EXERCISE REQUIREMENTS: Print every line exactly as it appears in the material below.

SUPPLIED MATERIAL:
*-*-*

(** Dequeueing a task: it is off, its parents are requeued. *)
Lemma dequeue_task_entity_ok s e :
  rt_inv s → my_q (ent s e) = None → moved false false e s (dequeue_rt_entity e s).
Proof.
  intros HI Hmy. pose proof HI as [Ht Hok _]. destruct (levels_pos s e Ht) as [n En]. pose proof (t_complete _ Ht e) as Hc.
  pose proof (dequeue_rt_stack_ok s e Ht Hok) as H1. cbv zeta in H1. unfold dequeue_rt_entity, for_each_sched_rt_entity in *.
  set (s1 := dequeue_rt_stack e s) in *. pose proof (to_static _ _ _ H1) as St1. rewrite (st_levels _ _ St1), (path_static s s1) by done.
  rewrite En in Hc. simpl in Hc. set (l := path n s (parent (ent s e))).
  assert (path (levels s) s (Some e) = e :: l) as El by (by rewrite En). rewrite El in H1 |- *. cbn [foldl].
  assert (requeue_parent e s1 = s1) as ->.
  { unfold requeue_parent, group_rt_rq. by rewrite (st_my_q _ _ St1), Hmy. }
  assert (NoDup (e :: l)) as Hnd by (rewrite <- El; apply path_nodup; rewrite En; exact Hc). apply NoDup_cons in Hnd as [Hnin _].
  rewrite requeue_parents.
  2:{ intros x Hx. rewrite (st_my_q _ _ St1). by eapply path_tail_group. }
  pose proof (put_walk false n (parent (ent s e)) s1) as H2. rewrite (path_static s s1) in H2 by done. fold l in H2.
  specialize (H2 (tree_static _ _ St1 Ht) (to_rq _ _ _ H1) (complete_static _ _ _ _ St1 Hc)).
  specialize (H2 ltac:(intros x Hx; rewrite (to_list _ _ _ H1), decide_True; [done|by right])).
  specialize (H2 ltac:(intros x Hx Hm; rewrite (st_my_q _ _ St1) in Hm; destruct (path_tail_group s n e x Ht Hc Hx); congruence)).
  set (s2 := foldl _ s1 l) in *. pose proof (po_static _ _ _ _ H2) as St2. assert (static s s2) as St by (by etrans).
  assert (run_list (ent s2 e) = None) as Hoff.
  { rewrite (po_list _ _ _ _ H2), (to_list _ _ _ H1) by done. rewrite decide_True; [done|left]. }
  assert (∀ x, x ∉ e :: l → run_list (ent s2 x) = run_list (ent s x)) as Hothers.
  { intros x Hx. rewrite (po_list _ _ _ _ H2), (to_list _ _ _ H1), decide_False; [done|done|]. intros Hin. apply Hx. by right. }
  split.
  - split; [by eapply tree_static|apply H2|]. eapply (groups_ok s s2 (e :: l) (levels s) e);
      [by apply rt_inv_but_of|exact (t_complete _ Ht e)|done|left|done|done| |].
    + intros r Hr. rewrite (po_other _ _ _ _ H2), (to_other _ _ _ H1); [done|done|]. intros x Hx. rewrite (st_rt_rq _ _ St1).
      apply Hr. by right.
    + intros x g [->|Hx]%elem_of_cons Hg; [congruence|]. rewrite (po_on _ _ _ _ H2) by done. by rewrite (st_my_q _ _ St1), Hg.
  - done.
  - intros x Hx. apply Hothers. unfold for_each_sched_rt_entity in Hx. by rewrite El in Hx.
  - intros _. by apply on_rt_rq_false.
  - intros _ p. simpl. assert (core (rtq s2 (se_rt_rq (ent s e))) = core (rtq s1 (se_rt_rq (ent s e)))) as Hr.
    { apply (po_other _ _ _ _ H2). intros x Hx E. rewrite (st_rt_rq _ _ St1) in E. apply Hnin.
      rewrite <- (path_unique_rq s Ht (levels s) (Some e) x e (t_complete _ Ht e)); [done| | |done]; rewrite El; [by right|left]. }
    apply core_inv in Hr as (-> & _). rewrite (to_queue _ _ _ H1), <- El, En.
    apply (filter_path s n e); [done|exact Hc|]. intros x Hx. by apply (q_linked _ _ (Hok _)) in Hx as [Hx _].
  - unfold for_each_sched_rt_entity. rewrite El. apply (walk_filter false (e :: l) l s s1 s2); [done|done|]. intros x Hx. by right.
Qed.

(** Dequeueing the entity of a group requeues it as well, if it may run. *)
Lemma dequeue_group_entity s e g :
  tree s → (∀ r, rq_ok s r) → my_q (ent s e) = Some g → dequeue_rt_entity e s = enqueue_rt_entity e false s.
Proof.
  intros Ht Hok Hmy. unfold dequeue_rt_entity, enqueue_rt_entity. apply requeue_parents.
  pose proof (to_static _ _ _ (dequeue_rt_stack_ok s e Ht Hok)) as St. intros x.
  unfold for_each_sched_rt_entity. rewrite (st_levels _ _ St), (path_static _ _ _ _ St), (st_my_q _ _ St).
  destruct (levels_pos s e Ht) as [n En]. pose proof (t_complete _ Ht e) as Hc. rewrite En in Hc |- *. simpl in Hc |- *.
  intros [->|Hx]%elem_of_cons; [eauto|by eapply path_tail_group].
Qed.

*-*-*

WORKED SOLUTION:
(** Dequeueing a task: it is off, its parents are requeued. *)
Lemma dequeue_task_entity_ok s e :
  rt_inv s → my_q (ent s e) = None → moved false false e s (dequeue_rt_entity e s).
Proof.
  intros HI Hmy. pose proof HI as [Ht Hok _]. destruct (levels_pos s e Ht) as [n En]. pose proof (t_complete _ Ht e) as Hc.
  pose proof (dequeue_rt_stack_ok s e Ht Hok) as H1. cbv zeta in H1. unfold dequeue_rt_entity, for_each_sched_rt_entity in *.
  set (s1 := dequeue_rt_stack e s) in *. pose proof (to_static _ _ _ H1) as St1. rewrite (st_levels _ _ St1), (path_static s s1) by done.
  rewrite En in Hc. simpl in Hc. set (l := path n s (parent (ent s e))).
  assert (path (levels s) s (Some e) = e :: l) as El by (by rewrite En). rewrite El in H1 |- *. cbn [foldl].
  assert (requeue_parent e s1 = s1) as ->.
  { unfold requeue_parent, group_rt_rq. by rewrite (st_my_q _ _ St1), Hmy. }
  assert (NoDup (e :: l)) as Hnd by (rewrite <- El; apply path_nodup; rewrite En; exact Hc). apply NoDup_cons in Hnd as [Hnin _].
  rewrite requeue_parents.
  2:{ intros x Hx. rewrite (st_my_q _ _ St1). by eapply path_tail_group. }
  pose proof (put_walk false n (parent (ent s e)) s1) as H2. rewrite (path_static s s1) in H2 by done. fold l in H2.
  specialize (H2 (tree_static _ _ St1 Ht) (to_rq _ _ _ H1) (complete_static _ _ _ _ St1 Hc)).
  specialize (H2 ltac:(intros x Hx; rewrite (to_list _ _ _ H1), decide_True; [done|by right])).
  specialize (H2 ltac:(intros x Hx Hm; rewrite (st_my_q _ _ St1) in Hm; destruct (path_tail_group s n e x Ht Hc Hx); congruence)).
  set (s2 := foldl _ s1 l) in *. pose proof (po_static _ _ _ _ H2) as St2. assert (static s s2) as St by (by etrans).
  assert (run_list (ent s2 e) = None) as Hoff.
  { rewrite (po_list _ _ _ _ H2), (to_list _ _ _ H1) by done. rewrite decide_True; [done|left]. }
  assert (∀ x, x ∉ e :: l → run_list (ent s2 x) = run_list (ent s x)) as Hothers.
  { intros x Hx. rewrite (po_list _ _ _ _ H2), (to_list _ _ _ H1), decide_False; [done|done|]. intros Hin. apply Hx. by right. }
  split.
  - split; [by eapply tree_static|apply H2|]. eapply (groups_ok s s2 (e :: l) (levels s) e);
      [by apply rt_inv_but_of|exact (t_complete _ Ht e)|done|left|done|done| |].
    + intros r Hr. rewrite (po_other _ _ _ _ H2), (to_other _ _ _ H1); [done|done|]. intros x Hx. rewrite (st_rt_rq _ _ St1).
      apply Hr. by right.
    + intros x g [->|Hx]%elem_of_cons Hg; [congruence|]. rewrite (po_on _ _ _ _ H2) by done. by rewrite (st_my_q _ _ St1), Hg.
  - done.
  - intros x Hx. apply Hothers. unfold for_each_sched_rt_entity in Hx. by rewrite El in Hx.
  - intros _. by apply on_rt_rq_false.
  - intros _ p. simpl. assert (core (rtq s2 (se_rt_rq (ent s e))) = core (rtq s1 (se_rt_rq (ent s e)))) as Hr.
    { apply (po_other _ _ _ _ H2). intros x Hx E. rewrite (st_rt_rq _ _ St1) in E. apply Hnin.
      rewrite <- (path_unique_rq s Ht (levels s) (Some e) x e (t_complete _ Ht e)); [done| | |done]; rewrite El; [by right|left]. }
    apply core_inv in Hr as (-> & _). rewrite (to_queue _ _ _ H1), <- El, En.
    apply (filter_path s n e); [done|exact Hc|]. intros x Hx. by apply (q_linked _ _ (Hok _)) in Hx as [Hx _].
  - unfold for_each_sched_rt_entity. rewrite El. apply (walk_filter false (e :: l) l s s1 s2); [done|done|]. intros x Hx. by right.
Qed.

(** Dequeueing the entity of a group requeues it as well, if it may run. *)
Lemma dequeue_group_entity s e g :
  tree s → (∀ r, rq_ok s r) → my_q (ent s e) = Some g → dequeue_rt_entity e s = enqueue_rt_entity e false s.
Proof.
  intros Ht Hok Hmy. unfold dequeue_rt_entity, enqueue_rt_entity. apply requeue_parents.
  pose proof (to_static _ _ _ (dequeue_rt_stack_ok s e Ht Hok)) as St. intros x.
  unfold for_each_sched_rt_entity. rewrite (st_levels _ _ St), (path_static _ _ _ _ St), (st_my_q _ _ St).
  destruct (levels_pos s e Ht) as [n En]. pose proof (t_complete _ Ht e) as Hc. rewrite En in Hc |- *. simpl in Hc |- *.
  intros [->|Hx]%elem_of_cons; [eauto|by eapply path_tail_group].
Qed.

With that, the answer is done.